J'ai découvert cette série sur Neo Geo, avec le titre « Real Bout Fatal Fury Special », chez Broseb. Il faut dire que l'éditeur SNK n'a pas son pareil pour créer des personnages qui en imposent. Parmi leurs plus connus : Iori, Kyo, Orochi, K', Robert Garcia, les Ikari Warriors, Geese Howard, Terry et Andy Bogard, Yamazaki, Mai, Athena, Krauser, Rugal, Joe, etc. Dans cet opus, donc, le joueur choisit entre 10 personnages. Bien sûr, il y a du déchet, mais les Hon Fu, Franco Bash, Bob Wilson, ou Kim sont après tout sympathiques, bien meilleurs que les pitoyables T. Hawk, Dee Jay ou Fei Long de L'AUTRE éditeur de jeux de castagne. Le principal attrait, ici, sans parler de la jouabilité exemplaire, des personnages lookés et charismatiques, des coups variés et profils complémentaires, ce sont bien sûr les indescriptibles furies. Chaque personnage en a deux, et autant dire que quand ça sort, ça fait plaisir : immenses gerbes de flammes, explosions, enchaînements de coups rythmés par des éclats de bourre-pifs, éclairs sortant du sol (mais très rares, les connaisseurs auront reconnu la furie insortable de Geese), constituent un très joli festival de coups démentiels défoulatoires. Par exemple, les vicieux préfèreront se déchaîner avec Yamazaki cachant un couteau dans sa poche, bondissant sur l'adversaire, le traînant au sol sur toute la surface de combat pour le jeter en l'air, ponctuant le tout d'un rire de psychopathe, l'amateur de personnage féminin devra quant à lui choisir entre une Blue Mary travaillant l'adversaire au corps à base de clés de bras et d'étranglements au sol, et une Mai aux bouées baladeuses.
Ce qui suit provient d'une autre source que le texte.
(** *** The line of the progress *)
Lemma match_action a s (k : string -> caps -> option caps) x :
  a ∈ ["check"; "resync"; "recovery"; "reshape"] -> k s [(1%nat, a)] = Some x ->
  run (Grp 1 (lit "check" ∥ lit "resync" ∥ lit "recovery" ∥ lit "reshape")) (a +:+ s) [] k = Some x.
Proof.
  intros Ha Hk. rewrite run_grp, !run_alt.
  repeat (apply elem_of_cons in Ha as [->|Ha]; [|]); [..|by apply not_elem_of_nil in Ha];
    repeat (rewrite run_lit_no by reflexivity; cbn [orelse]); rewrite run_lit, between_app, Hk; done.
Qed.

Lemma spaces_re s : str_forall (Ascii.eqb " ") s = true -> str_forall re_space s = true.
Proof. apply str_forall_impl. by intros c <-%Ascii.eqb_eq. Qed.

Lemma percent_shape t : 0 <= t -> exists c r, percent_text t = String c r /\ is_digit c = true.
Proof.
  intros Ht. unfold percent_text. pose proof (Itoa_digits (t / 10) ltac:(apply Z.div_pos; lia)) as Hd.
  pose proof (Itoa_nonempty (t / 10)). destruct (Itoa (t / 10)) as [|c r]; [done|].
  apply andb_true_iff in Hd as [Hc _]. by eexists _, _.
Qed.

Lemma percent_chars t : 0 <= t -> str_forall digit_or_dot (percent_text t) = true.
Proof.
  intros Ht. pose proof (Z.mod_pos_bound t 10 ltac:(lia)). unfold percent_text. rewrite !str_forall_app.
  assert (Hd : forall z, 0 <= z -> str_forall digit_or_dot (Itoa z) = true).
  { intros z Hz. eapply str_forall_impl; [|by apply Itoa_digits]. intros c Hc. unfold digit_or_dot. by rewrite digit_is_digit, Hc. }
  rewrite !Hd; [done|lia|apply Z.div_pos; lia].
Qed.

(** No match of "speed=" begins in a text without a p. *)
Lemma no_speed a r : no_char "p" a -> a <> "" -> strip_prefix "speed=" (a +:+ "speed=" +:+ r) = None.
Proof.
  intros Ha Hne. destruct a as [|c a]; [done|]. apply no_char_cons in Ha as [_ Ha].
  cbn [strip_prefix String.append]. destruct (Ascii.eqb "s" c); [|done]. destruct a as [|d a]; [done|].
  apply no_char_cons in Ha as [Hd _]. cbn [strip_prefix String.append]. destruct (Ascii.eqb_spec "p" d); [by subst|done].
Qed.

Lemma digits_no c z : 0 <= z -> is_digit c = false -> no_char c (Itoa z).
Proof. intros Hz Hc. apply (str_forall_no_char is_digit); [by apply Itoa_digits|done]. Qed.

(** The text between the percent sign and the speed. *)
Definition between_text (g : Progress) : string :=
  " (" +:+ Itoa (pg_done g) +:+ "/" +:+ Itoa (pg_of g) +:+ ") finish=" +:+ pg_finish g +:+ " ".

Lemma between_no_p g : progress_wf g -> no_char "p" (between_text g).
Proof.
  intros [_ _ _ _ [Hd1 Hd2] (_ & Hp & _) _]. unfold between_text. rewrite !no_char_app.
  repeat split; try done; by apply digits_no.
Qed.

Lemma word_dot s : word s = true -> str_forall dot s = true.
Proof. intros [_ H]%word_spec. eapply str_forall_impl; [apply not_space_dot|done]. Qed.

Lemma digits_dot z : 0 <= z -> str_forall dot (Itoa z) = true.
Proof. intros Hz. eapply str_forall_impl; [|by apply Itoa_digits]. intros c Hc. by apply not_space_dot, digit_not_space. Qed.

Lemma between_dot g : progress_wf g -> str_forall dot (between_text g) = true.
Proof.
  intros [_ _ _ _ [Hd1 Hd2] (Hw & _ & _) _]. unfold between_text. rewrite !str_forall_app, (word_dot _ Hw), (digits_dot _ Hd1), (digits_dot _ Hd2). done.
Qed.

Lemma progress_line g : progress_wf g ->
  match_here progressRe (pg_action g +:+ " " +:+ "=" +:+ pg_pad g +:+ percent_text (pg_tenths g) +:+ "%" +:+
    between_text g +:+ "speed=" +:+ Itoa (pg_speed g) +:+ "K/sec")
  = Some [(3%nat, Itoa (pg_speed g)); (2%nat, percent_text (pg_tenths g)); (1%nat, pg_action g)].
Proof.
  intros Hg. pose proof (between_no_p g Hg) as Hnp. pose proof (between_dot g Hg) as Hdot.
  destruct Hg as [_ Ha Hpad Ht _ _ [Hs _]]. unfold match_here, progressRe.
  rewrite run_cat. apply match_action; [done|].
  rewrite run_cat. apply run_many_longest; [done|done|].
  rewrite run_cat, run_chr. rewrite run_cat. apply run_many_longest; [by apply spaces_re| |].
  { destruct (percent_shape (pg_tenths g) Ht) as (c & r & -> & Hc). cbn [String.append stops].
    by destruct c as [[] [] [] [] [] [] [] []]. }
  rewrite run_cat, run_grp. apply run_plus_longest; [|by apply percent_chars|done|].
  { by destruct (percent_shape (pg_tenths g) Ht) as (c & r & -> & _). }
  rewrite run_cat, run_chr. rewrite run_cat. apply run_many_shortest; [done| |].
  - intros a1 c a2 Heq. rewrite Heq in Hnp. apply no_char_app in Hnp as [_ Hnp]. rewrite run_cat.
    apply run_lit_no. by apply (no_speed (String c a2)).
  - rewrite run_cat, run_lit, run_cat, run_grp. apply run_plus_longest; [apply Itoa_nonempty|by apply Itoa_digits|done|].
    etrans; [exact (run_lit "K/sec" "" _ _)|]. by rewrite !between_app.
Qed.

Lemma progress_head c s : Ascii.eqb c "c" || Ascii.eqb c "r" = false -> match_here progressRe (String c s) = None.
Proof.
  intros [H1 H2]%orb_false_iff. unfold match_here, progressRe. rewrite run_cat, run_grp, !run_alt.
  rewrite !run_lit_no; [done|..]; cbn [strip_prefix]; rewrite (Ascii.eqb_sym _ c), ?H1, ?H2; done.
Qed.

Lemma bar_no c s : bar c = false -> str_forall bar s = true -> no_char c s.
Proof. intros Hc Hs. by apply (str_forall_no_char bar). Qed.

Lemma bar_class (f : ascii -> bool) s :
  f "="%char = true -> f ">"%char = true -> f "."%char = true -> str_forall bar s = true -> str_forall f s = true.
Proof.
  intros H1 H2 H3. apply str_forall_impl. intros c Hc. unfold bar in Hc.
  destruct (Ascii.eqb_spec c "="), (Ascii.eqb_spec c ">"), (Ascii.eqb_spec c "."); by subst.
Qed.

Lemma search_progress g : progress_wf g ->
  search progressRe (progress_text g)
  = Some [(3%nat, Itoa (pg_speed g)); (2%nat, percent_text (pg_tenths g)); (1%nat, pg_action g)].
Proof.
  intros Hg. unfold progress_text. rewrite (search_skip_class (fun c => Ascii.eqb c "c" || Ascii.eqb c "r")).
  - apply search_here. by apply progress_line.
  - apply progress_head.
  - rewrite !str_forall_app. rewrite (bar_class _ (pg_bar g)); [done..|apply Hg].
Qed.

Lemma action_class f a : a ∈ ["check"; "resync"; "recovery"; "reshape"] -> 
  str_forall f "checkresyncrecoveryreshape" = true -> str_forall f a = true.
Proof.
  intros Ha Hf. change "checkresyncrecoveryreshape" with ("check" +:+ "resync" +:+ "recovery" +:+ "reshape") in Hf.
  rewrite !str_forall_app, !andb_true_iff in Hf. destruct Hf as (H1 & H2 & H3 & H4).
  repeat (apply elem_of_cons in Ha as [->|Ha]; [assumption|]). by apply not_elem_of_nil in Ha.
Qed.

Lemma finish_head c s : Ascii.eqb c "f" = false -> match_here finishRe (String c s) = None.
Proof.
  intros Hc. unfold match_here, finishRe. rewrite run_cat. apply run_lit_no. cbn [strip_prefix].
  by rewrite (Ascii.eqb_sym _ c), Hc.
Qed.

Lemma search_finish g : progress_wf g -> search finishRe (progress_text g) = Some [(1%nat, pg_finish g)].
Proof.
  intros [Hb Ha Hpad Ht [Hd1 Hd2] (Hf & _ & _) _]. unfold progress_text.
  set (tail := "speed=" +:+ Itoa (pg_speed g) +:+ "K/sec").
  set (pre := ("      [" +:+ pg_bar g +:+ "]  ") +:+ pg_action g +:+ " " +:+ "=" +:+ pg_pad g +:+ percent_text (pg_tenths g)
    +:+ "% (" +:+ Itoa (pg_done g) +:+ "/" +:+ Itoa (pg_of g) +:+ ") ").
  match goal with |- search finishRe ?s = _ =>
    assert (s = pre +:+ "finish=" +:+ pg_finish g +:+ " " +:+ tail) as -> by (unfold pre; by rewrite !str_app_assoc) end.
  rewrite (search_skip_class (fun c => Ascii.eqb c "f")).
  - apply search_here. unfold match_here, finishRe. rewrite run_cat, run_lit, run_grp.
    apply run_plus_longest; [|by apply word_nonspace|done|].
    + by apply word_spec in Hf as [? _].
    + by rewrite between_app.
  - apply finish_head.
  - assert (Hdig : forall z, 0 <= z -> str_forall (fun c => negb (Ascii.eqb c "f")) (Itoa z) = true).
    { intros z Hz. eapply str_forall_impl; [|by apply Itoa_digits]. intros c Hc. by destruct c as [[] [] [] [] [] [] [] []]. }
    pose proof (Z.mod_pos_bound (pg_tenths g) 10 ltac:(lia)).
    unfold pre, percent_text. rewrite !str_forall_app. rewrite !Hdig; [|lia|lia|lia|apply Z.div_pos; lia].
    rewrite (bar_class _ (pg_bar g)) by done. rewrite (action_class _ _ Ha) by done.
    rewrite (str_forall_impl (Ascii.eqb " ") _ (pg_pad g)); [done| |done]. by intros c <-%Ascii.eqb_eq.
Qed.

Lemma search_count_progress g : progress_wf g -> search countRe (progress_text g) = None.
Proof.
  intros [Hb Ha Hpad Ht [Hd1 Hd2] (_ & _ & Hf) [Hs _]]. unfold countRe.
  pose proof (Z.mod_pos_bound (pg_tenths g) 10 ltac:(lia)).
  set (rest := pg_action g +:+ " " +:+ "=" +:+ pg_pad g +:+ percent_text (pg_tenths g) +:+ "%" +:+ between_text g +:+
    "speed=" +:+ Itoa (pg_speed g) +:+ "K/sec").
  assert (progress_text g = "      " +:+ String "[" (pg_bar g +:+ "]  " +:+ rest)) as ->.
  { unfold progress_text, rest, between_text. rewrite !str_app_assoc. reflexivity. }
  rewrite search_skip by done. cbn [search].
  assert (match_here (chr "[" · Grp 1 (Plus digit) · chr "/" · Grp 2 (Plus digit) · chr "]")
            (String "[" (pg_bar g +:+ "]  " +:+ rest)) = None) as ->.
  { unfold match_here. rewrite run_cat, run_chr_cons, run_cat, run_grp. destruct (pg_bar g) as [|c r]; [done|].
    cbn [str_forall] in Hb. apply andb_true_iff in Hb as [Hc _]. cbn [String.append]. unfold Plus. rewrite run_cat. cbn [run].
    assert (digit c = false) as ->; [|done]. by destruct c as [[] [] [] [] [] [] [] []]. }
  cbn [orelse]. apply search_absent. rewrite !no_char_app. split; [by apply bar_no|]. split; [done|].
  unfold rest, between_text, percent_text. rewrite !no_char_app.
  assert (Hdig : forall z, 0 <= z -> no_char "[" (Itoa z)) by (intros; by apply digits_no).
  assert (Hact : no_char "[" (pg_action g)).
  { apply (str_forall_no_char (fun c => negb (Ascii.eqb c "["))); [by apply action_class|done]. }
  assert (Hsp : no_char "[" (pg_pad g)) by by apply (str_forall_no_char (Ascii.eqb " ")).
  repeat split; try done; apply Hdig; try done; [|lia]. apply Z.div_pos; lia.
Qed.

Definition progressed (r : mdRaw) (o : option Progress) : mdRaw :=
  match o with
  | Some g => set_progress r (pg_action g) {| dec_digits := pg_tenths g; dec_scale := 1 |} (pg_speed g) (pg_finish g)
  | None => r
  end.

Lemma parse_progress g r : progress_wf g -> parse_body r (progress_text g) = Some (progressed r (Some g)).
Proof.
  intros Hg. unfold parse_body. rewrite search_count_progress, search_progress, search_finish by done.
  unfold group. cbn [List.find fst snd Nat.eqb]. unfold progressed.
  rewrite ParseUint_Itoa by apply Hg. unfold percent_text. by rewrite ParseFloat_tenths by apply Hg.
Qed.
Trois boss impressionnants viennent défier le joueur dans l'ultime quartier de Southtown, Yamazaki, donc (on l'aura compris, je suis ultra fan du personnage), le british Billy Kane et son bâton créant l'une des furies les plus impressionnantes, et enfin, Geese Howard, l'éternel revenant, multi défenestré / brûlé vif, affrontant le joueur au sommet de sa tour qui s'embrase. Si nous ajoutons à ce descriptif déjà bien bandant, des décors destructibles, une possibilité de combattre sur trois niveaux de perspective, des crânes, et un système de notation pour le piment, nous obtenons une énorme claque, encore bien jouissive 12 ans après sa sortie.